• [TASK INSTRUCTIONS]: Report only how many lines in the material contain "while".

───── DATA UNDER STUDY ─────

(* ===== verification/Dispatcher.v ===== *)
(** The worker side: handler registration ([workers/tasks/_registry.py]) and the
    queue-agnostic dispatcher ([workers/dispatcher.py]).

    [execute_task] is two database transactions with the handler running in
    between: [pickup] and [commit_success] / [commit_failure]. An exception
    inside a transaction leaves the store as of the last commit. *)
From S2P Require Import Prelude PyValue Errors Readiness Store Sweep JobService.
From stdpp Require Import options.
Import Errors.

#[local] Open Scope Z_scope.

(** ** The handler registry *)
Module Registry.

(** The resource rows a lifecycle hook may rewrite. *)
Definition resources : Type := list Reconstruction * gmap (string * string) value.

Definition Handler : Type := Task → res exn value.
Definition StatusHook : Type := Task → string → resources → res exn resources.
Definition SuccessHook : Type := Task → value → resources → res exn resources.

Record Registry : Type := mkRegistry {
  _HANDLERS : dict Handler;
  _STATUS_HOOKS : dict StatusHook;
  _SUCCESS_HOOKS : dict SuccessHook
}.

Definition empty : Registry := mkRegistry [] [] [].

(** The decorator: re-registration of a kind raises. *)
Definition task_handler (kind : string) (on_status : option StatusHook)
    (on_success : option SuccessHook) (fn : Handler) (r : Registry) : res exn Registry :=
  if dict_mem kind (_HANDLERS r) then
    Err (mkExn "RuntimeError" ("task handler for '" +:+ kind +:+ "' already registered") false)
  else
    Ok (mkRegistry (dict_set kind fn (_HANDLERS r))
          (match on_status with Some h => dict_set kind h (_STATUS_HOOKS r)
           | None => _STATUS_HOOKS r end)
          (match on_success with Some h => dict_set kind h (_SUCCESS_HOOKS r)
           | None => _SUCCESS_HOOKS r end)).

Definition get_registered (r : Registry) : dict Handler := _HANDLERS r.
Definition get_status_hook (kind : string) (r : Registry) : option StatusHook :=
  dict_get kind (_STATUS_HOOKS r).
Definition get_success_hook (kind : string) (r : Registry) : option SuccessHook :=
  dict_get kind (_SUCCESS_HOOKS r).

End Registry.

Module Dispatcher.
Import Registry Readiness Lease JobService.

(** The JSON object [execute_task] returns. *)
Record TaskResult : Type := mkTaskResult {
  result_status : string;
  result_error : option string;
  result_outputs : option value
}.

Definition returned (s : string) : TaskResult := mkTaskResult s None None.

(** ** Dependency states over the store *)

Definition _task_dependency_state (db : Db) (t : Task) : string :=
  match task_deps t with
  | [] => "ready"
  | deps =>
      let rows := select (λ r, bool_decide (task_id r ∈ deps)) (db_tasks db) in
      dependency_state deps (status_map rows)
  end.

(** [status = "failed"; error_class = "DependencyFailed"; ...] *)
Definition dependency_failed (now : Z) (message : string) (t : Task) : Task :=
  set_t_finished_at
    (set_t_error_message
      (set_t_error_class (set_t_status t "failed") (Some "DependencyFailed"))
      (Some message)) (Some now).

Definition dependency_cancelled (now : Z) (state : string) (t : Task) : Task :=
  set_t_finished_at
    (set_t_error_message
      (set_t_error_class (set_t_status t state) (Some "DependencyCancelled"))
      (Some "upstream dependency cancelled")) (Some now).

(** One iteration of the inner loop of [_mark_dependency_failures_and_ready]. *)
Definition mark_task (now : Z) (m : gmap string string) (t : Task) :
    Task * gmap string string * bool :=
  if decide (t_status t ≠ "pending") then (t, m, false)
  else match task_deps t with
  | [] => (t, m, false)
  | deps =>
      let state := dependency_state deps m in
      if decide (state = "failed") then
        let t := dependency_failed now "upstream dependency failed" t in
        (t, <[task_id t := t_status t]> m, true)
      else if decide (state ∈ CANCELLED_DEPENDENCY_STATUSES) then
        let t := dependency_cancelled now state t in
        (t, <[task_id t := t_status t]> m, true)
      else (t, m, false)
  end.

(** [while changed: for task in rows: ...], with the number of passes bounded by
    [fuel]; the last component says the loop left by its own condition. *)
Definition mark_loop (fuel : nat) (now : Z) (m : gmap string string) (rows : list Task) :
    list Task * gmap string string * bool :=
  sweep_loop (mark_task now) fuel m rows.

(** The tasks the last loop of the function selects. *)
Definition ready_task (m : gmap string string) (t : Task) : bool :=
  bool_decide (t_status t = "pending") &&
  match task_deps t with
  | [] => false
  | deps => forallb (λ dep, status_in READY_DEPENDENCY_STATUSES (m !! dep)) deps
  end.

(** Write changed ORM rows back to the task table. *)
Definition write_rows (rows : list Task) (db : Db) : Db :=
  with_tasks ((λ t, default t (row_get task_id (task_id t) rows)) <$> db_tasks db) db.

Definition _mark_dependency_failures_and_ready (now : Z) (job : string) (db : Db) :
    list string * Db :=
  let rows := job_tasks job db in
  let '(rows, m, _) := mark_loop (S (length rows)) now (status_map rows) rows in
  (task_id <$> select (ready_task m) rows, write_rows rows db).

(** Returns the ids handed to [_enqueue_task_ids]. *)
Definition _advance_job_after_terminal (now : Z) (job : string) (db : Db) : list string * Db :=
  let '(ready, db) := _mark_dependency_failures_and_ready now job db in
  let '(_, db) := finalize_job_if_ready now job db in
  (ready, db).

(** [_maybe_finalize_job]: the dispatcher's own roll-up. *)
Definition _maybe_finalize_job (now : Z) (job : string) (db : Db) : Db :=
  let rows := job_tasks job db in
  match rows with
  | [] => db
  | _ =>
      if has_status "pending" rows || has_status "running" rows then db
      else
        let new_status :=
          if has_status "failed" rows then "failed"
          else if has_status "cancelled" rows || has_status "cancelled_dirty" rows then "cancelled"
          else "succeeded" in
        match get_job job db with
        | None => db
        | Some j =>
            if decide (j_status j = new_status) then db
            else
              let j := set_j_finished_at (set_j_status j new_status) (Some now) in
              put_job (if decide (new_status = "failed") then copy_first_error rows j else j) db
        end
  end.

Definition _post_terminal (now : Z) (job : string) (db : Db) : list string * Db :=
  _advance_job_after_terminal now job (_maybe_finalize_job now job db).

(** [name.removesuffix("Error")] *)
Definition remove_error_suffix (name : string) : string :=
  let n := (String.length name - 5)%nat in
  if decide (5 ≤ String.length name)%nat then
    if decide (String.substring n 5 name = "Error") then String.substring 0 n name else name
  else name.

Section dispatcher.
Context (reg : Registry) (svc : ArtifactServices).
Context (sanitize_public_error_message : exn → string).
Context (WORKER_ID : string) (lease_ttl_seconds : Z).

Definition _owns_live_running_lease (now : Z) (t : Task) : bool :=
  bool_decide (t_status t = "running") &&
  bool_decide (worker_id t = Some WORKER_ID) &&
  match lease_expires_at t with Some e => now <? e | None => false end.

Definition with_resources (r : resources) (db : Db) : Db :=
  mkDb (db_tasks db) (db_jobs db) (db_artifacts db) (db_events db) r.1 r.2.

Definition _run_status_hook (t : Task) (status : string) (db : Db) : res exn Db :=
  match get_status_hook (kind t) reg with
  | None => Ok db
  | Some hook => r ← hook t status (db_recons db, db_other db); Ok (with_resources r db)
  end.

Definition _run_success_hook (t : Task) (outputs : value) (db : Db) : res exn Db :=
  match get_success_hook (kind t) reg with
  | None => Ok db
  | Some hook => r ← hook t outputs (db_recons db, db_other db); Ok (with_resources r db)
  end.

Definition _finalize_task (now : Z) (t : Task) (status : string)
    (error_class error_message : option string) (db : Db) : res exn Db :=
  let t := set_t_status t status in
  let t := match error_class with Some c => set_t_error_class t (Some c) | None => t end in
  let t := match error_message with Some m => set_t_error_message t (Some m) | None => t end in
  let t := set_t_finished_at t (Some now) in
  _run_status_hook t "failed" (put_task t db).

(** ** First transaction: task pickup *)

Inductive pickup_result : Type :=
  | Returned (r : TaskResult)
  | Started (t : Task)
  | Raised (e : exn).

Definition cancel_before_start (now : Z) (t : Task) (j : Job) (db : Db) :
    pickup_result * Db * list string :=
  match _finalize_task now t (if cancel_force j then "cancelled_dirty" else "cancelled")
          None None db with
  | Err e => (Raised e, db, [])
  | Ok db =>
      let '(queued, db) := _post_terminal now (t_job_id t) db in
      (Returned (returned "cancelled"), db, queued)
  end.

Definition start_task (now : Z) (t : Task) (db : Db) : pickup_result * Db * list string :=
  let t := set_t_started_at (set_t_status t "running") (Some now) in
  match _run_status_hook t "running" (put_task t db) with
  | Err e => (Raised e, db, [])
  | Ok db => (Started t, db, [])
  end.

(** From the lease acquisition to the end of the block. [db0] is the store an
    exception rolls back to. *)
Definition acquire_and_start (now : Z) (tid : string) (db0 : Db) : pickup_result * Db * list string :=
  let '(acquired, rows) :=
    try_acquire_lease tid WORKER_ID lease_ttl_seconds now
      (λ t, bool_decide (t_status t = "pending")) (db_tasks db0) in
  if negb acquired then (Returned (returned "busy"), db0, [])
  else
    let db := with_tasks rows db0 in
    match get_task tid db with
    | None => (Returned (returned "busy"), db0, [])
    | Some t =>
        let '(r, db, queued) :=
          match get_job (t_job_id t) db with
          | Some j => if cancel_requested j then cancel_before_start now t j db
                      else start_task now t db
          | None => start_task now t db
          end in
        match r with Raised _ => (r, db0, []) | _ => (r, db, queued) end
    end.

Definition pickup (now : Z) (tid : string) (db : Db) : pickup_result * Db * list string :=
  match get_task tid db with
  | None => (Returned (returned "missing"), db, [])
  | Some t =>
      if decide (t_status t ≠ "pending") then (Returned (returned (t_status t)), db, [])
      else
        let dep_state := _task_dependency_state db t in
        if decide (dep_state = "blocked") then (Returned (returned "blocked"), db, [])
        else if decide (dep_state = "failed") then
          let db := put_task (dependency_failed now "upstream dependency failed" t) db in
          let '(queued, db) := _advance_job_after_terminal now (t_job_id t) db in
          (Returned (mkTaskResult "failed" (Some "dependency_failed") None), db, queued)
        else if decide (dep_state ∈ CANCELLED_DEPENDENCY_STATUSES) then
          let db := put_task (dependency_cancelled now dep_state t) db in
          let '(queued, db) := _advance_job_after_terminal now (t_job_id t) db in
          (Returned (returned dep_state), db, queued)
        else acquire_and_start now tid db
  end.

(** ** Second transaction: committing what the handler did *)

(** Look the task up again and go on only if this worker still holds its live
    lease. *)
Definition if_still_owned (now : Z) (tid : string) (db : Db)
    (k : Task → res exn (TaskResult * Db * list string)) : res exn (TaskResult * Db * list string) :=
  match get_task tid db with
  | None => Ok (returned "missing", db, [])
  | Some t => if _owns_live_running_lease now t then k t else Ok (returned "lost_lease", db, [])
  end.

Definition cancel_after_handler (now : Z) (t : Task) (db : Db) :
    res exn (TaskResult * Db * list string) :=
  db ← _finalize_task now t "cancelled_dirty" (Some "Cancelled")
         (Some "job cancellation requested before task commit") db;
  let '(queued, db) := _post_terminal now (t_job_id t) db in
  Ok (returned "cancelled_dirty", db, queued).

Definition record_success (now : Z) (t : Task) (outputs : value) (db : Db) :
    res exn (TaskResult * Db * list string) :=
  '(outputs, other) ← register_derived_dataset svc t outputs (db_other db);
  let t := set_t_finished_at (set_outputs_ref_json (set_t_status t "succeeded") (Some outputs))
             (Some now) in
  '(outputs, arts) ← record_task_artifacts svc t outputs (db_artifacts db);
  let t := set_outputs_ref_json t (Some outputs) in
  let db := put_task t
    (mkDb (db_tasks db) (db_jobs db) arts (db_events db) (db_recons db) other) in
  db ← _run_success_hook t outputs db;
  let '(queued, db) := _post_terminal now (t_job_id t) db in
  Ok (mkTaskResult "succeeded" None (Some outputs), db, queued).

Definition job_cancel_requested (t : Task) (db : Db) : bool :=
  match get_job (t_job_id t) db with Some j => cancel_requested j | None => false end.

Definition commit_success (now : Z) (tid : string) (outputs : value) (db : Db) :
    res exn (TaskResult * Db * list string) :=
  if_still_owned now tid db (λ t,
    if job_cancel_requested t db then cancel_after_handler now t db
    else record_success now t outputs db).

Definition commit_failure (now : Z) (tid : string) (cls msg : string) (error : option string)
    (db : Db) : res exn (TaskResult * Db * list string) :=
  if_still_owned now tid db (λ t,
    db ← _finalize_task now t "failed" (Some cls) (Some msg) db;
    let '(queued, db) := _post_terminal now (t_job_id t) db in
    Ok (mkTaskResult "failed" error None, db, queued)).

(** The two [except] clauses. *)
Definition handle_exception (now : Z) (tid : string) (e : exn) (db : Db) :
    res exn (TaskResult * Db * list string) :=
  let public_error := sanitize_public_error_message e in
  if exn_backend_unavailable e then
    commit_failure now tid (remove_error_suffix (exn_class e)) public_error
      (Some "backend_unavailable") db
  else commit_failure now tid (exn_class e) public_error (Some public_error) db.

(** Everything after the handler returned or raised. An exception the second
    transaction raises rolls it back and is handled like the handler's own. *)
Definition complete (now : Z) (tid : string) (outcome : res exn value) (db : Db) :
    res exn (TaskResult * Db * list string) :=
  match outcome with
  | Err e => handle_exception now tid e db
  | Ok outputs =>
      match commit_success now tid outputs db with
      | Err e => handle_exception now tid e db
      | Ok r => Ok r
      end
  end.

(** No handler registered for the task's kind. *)
Definition complete_unknown (now : Z) (tid kind : string) (db : Db) :
    res exn (TaskResult * Db * list string) :=
  commit_failure now tid "UnknownTask" ("No handler for kind=" +:+ kind) None db.

Definition run_handler (h : Handler) (t : Task) : res exn value :=
  raw ← h t; normalize_task_outputs svc t raw.

(** [execute_task]: [interfere] is what the rest of the system does to the store
    while the handler runs; [now0] and [now1] are the clock readings of the two
    transactions. *)
Definition execute_task (now0 now1 : Z) (interfere : Db → Db) (tid : string) (db : Db) :
    res exn TaskResult * Db * list string :=
  let '(r, db, queued) := pickup now0 tid db in
  match r with
  | Returned r => (Ok r, db, queued)
  | Raised e => (Err e, db, queued)
  | Started t =>
      let db := interfere db in
      let done :=
        match dict_get (kind t) (get_registered reg) with
        | None => complete_unknown now1 tid (kind t) db
        | Some h => complete now1 tid (run_handler h t) db
        end in
      match done with
      | Ok (r, db, queued') => (Ok r, db, queued ++ queued')
      | Err e => (Err e, db, queued)
      end
  end.

(** One beat of [_heartbeat]; [false] ends the loop. *)
Definition heartbeat (now : Z) (tid : string) (db : Db) : bool * Db :=
  let '(refreshed, rows) := refresh_lease tid WORKER_ID lease_ttl_seconds now (db_tasks db) in
  (refreshed, with_tasks rows db).

End dispatcher.
End Dispatcher.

─────

• [EXERCISE ANSWER]: 2